(* ===== verification/CompactProof.v ===== *)
(** * What a compaction keeps

    The merge of a compaction drops entries that no reader can ask for any more: those
    behind an entry of the same key that every snapshot sees, and deletions of keys
    that older levels do not have.  Reads give the same results afterwards. *)

From Stdlib Require Import ZArith Lia String.
From stdpp Require Import base option list strings sorting gmap.
From S2P Require Import Prelude Memory Slice Coding DbFormat Status Iterator TwoLevelProof MergeLists MemTheorems MemIterator Table.
From S2P Require Import UserView WriteBatch VersionEdit LevelFiles LevelFilesProof Version VersionSet Compaction VersionRead Snapshot DbImpl.

(** ** The contract of the test for the base level

    The test is asked for keys in their order; if it says yes, [absent] holds of the
    key: the levels behind those of the compaction do not have it. *)
Class BaseLevelLaws {S : Type} (C : Comparator) {L : ComparatorLaws C}
    (is_base : Slice -> M S bool) (absent : Slice -> Prop) := {
  bl_asked : option Slice -> S -> Prop;
  bl_answers o u st : bl_asked o st -> valid u -> match o with Some v => before C u v = false | None => True end ->
    exists b st', is_base u st = Ok b st' /\ bl_asked (Some u) st' /\ (b = true -> absent u)
}.

Section keep.
Context {S : Type} (C : Comparator) {L : ComparatorLaws C}.
Context (is_base : Slice -> M S bool) (absent : Slice -> Prop) {BL : BaseLevelLaws C is_base absent}.
Context (smallest : Z) (Hsmallest : 0 <= smallest < kMaxSequenceNumber).

(** The entries that are kept, of those a compaction still has to look at. *)
Fixpoint kept_entries (ks : key_state) (es : list Entry) : M S (list Entry) :=
  match es with
  | [] => ret []
  | e :: es =>
      let! r := drop_entry C is_base smallest (entry_key e) ks in
      let '(drop, ks) := r in
      let! kept := kept_entries ks es in
      ret (if drop : bool then kept else e :: kept)
  end.

(** The entry follows one of the same key that every snapshot sees. *)
Definition hidden (es : list Entry) (i : nat) : Prop :=
  exists j d e, i = Datatypes.S j /\ es !! j = Some d /\ es !! i = Some e /\ same_key C d e /\ e_seq d <= smallest.

(** The deletion of a key that is not in older levels. *)
Definition obsolete (e : Entry) : Prop := e_type e = kTypeDeletion /\ e_seq e <= smallest /\ absent (e_key e).

(** The flags say which entries are dropped. *)
Fixpoint unflagged (flags : list bool) (es : list Entry) : list Entry :=
  match flags, es with
  | b :: flags, e :: es => if b : bool then unflagged flags es else e :: unflagged flags es
  | _, _ => []
  end.

Lemma unflagged_at flags es e : e ∈ unflagged flags es <-> exists i, es !! i = Some e /\ flags !! i = Some false.
Proof.
  revert es. induction flags as [|b flags IH]; intros [|e' es]; cbn [unflagged];
    try (split; [by intros ?%not_elem_of_nil|by intros (i & ? & ?)]).
  assert ((exists i, (e' :: es) !! i = Some e /\ (b :: flags) !! i = Some false) <->
          (e' = e /\ b = false) \/ exists i, es !! i = Some e /\ flags !! i = Some false) as ->.
  { split.
    - intros ([|i] & H1 & H2); [left; by simplify_eq/=|right; by exists i].
    - intros [[-> ->]|(i & H1 & H2)]; [by exists 0%nat|by exists (Datatypes.S i)]. }
  rewrite <- IH. destruct b; [|rewrite elem_of_cons]; [split; [by right|by intros [[_ ?]|?]]|].
  split; intros [H|H]; try (by right); left; [done|by destruct H].
Qed.

Lemma unflagged_sublist flags es : unflagged flags es `sublist_of` es.
Proof.
  revert es. induction flags as [|b flags IH]; intros [|e es]; cbn [unflagged]; try apply sublist_nil_l.
  destruct b; [apply sublist_cons, IH|apply sublist_skip, IH].
Qed.

Lemma equal_sym a b : valid a -> valid b -> @Compare C a b = Some 0 -> @Compare C b a = Some 0.
Proof.
  intros Ha Hb E. destruct (compare_total b a Hb Ha) as [r Hr]. pose proof (compare_antisym a b 0 r Ha Hb E Hr).
  rewrite Hr. f_equal. lia.
Qed.

Lemma equal_trans a b c : valid a -> valid b -> valid c ->
  @Compare C a b = Some 0 -> @Compare C b c = Some 0 -> @Compare C a c = Some 0.
Proof.
  intros Ha Hb Hc H1 H2. destruct (compare_trans a b c 0 0 Ha Hb Hc H1 H2) as (r & Hr & Hle & _); [done..|].
  destruct (compare_trans c b a 0 0 Hc Hb Ha) as (r' & Hr' & Hle' & _); [by apply equal_sym..|done|done|].
  pose proof (compare_antisym a c r r' Ha Hc Hr Hr'). rewrite Hr. f_equal. lia.
Qed.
• • • •
• PROBLEM REQUIREMENTS
Only the number is wanted here. How many lines in the entries contain "every"?

• ANSWER SPACE
2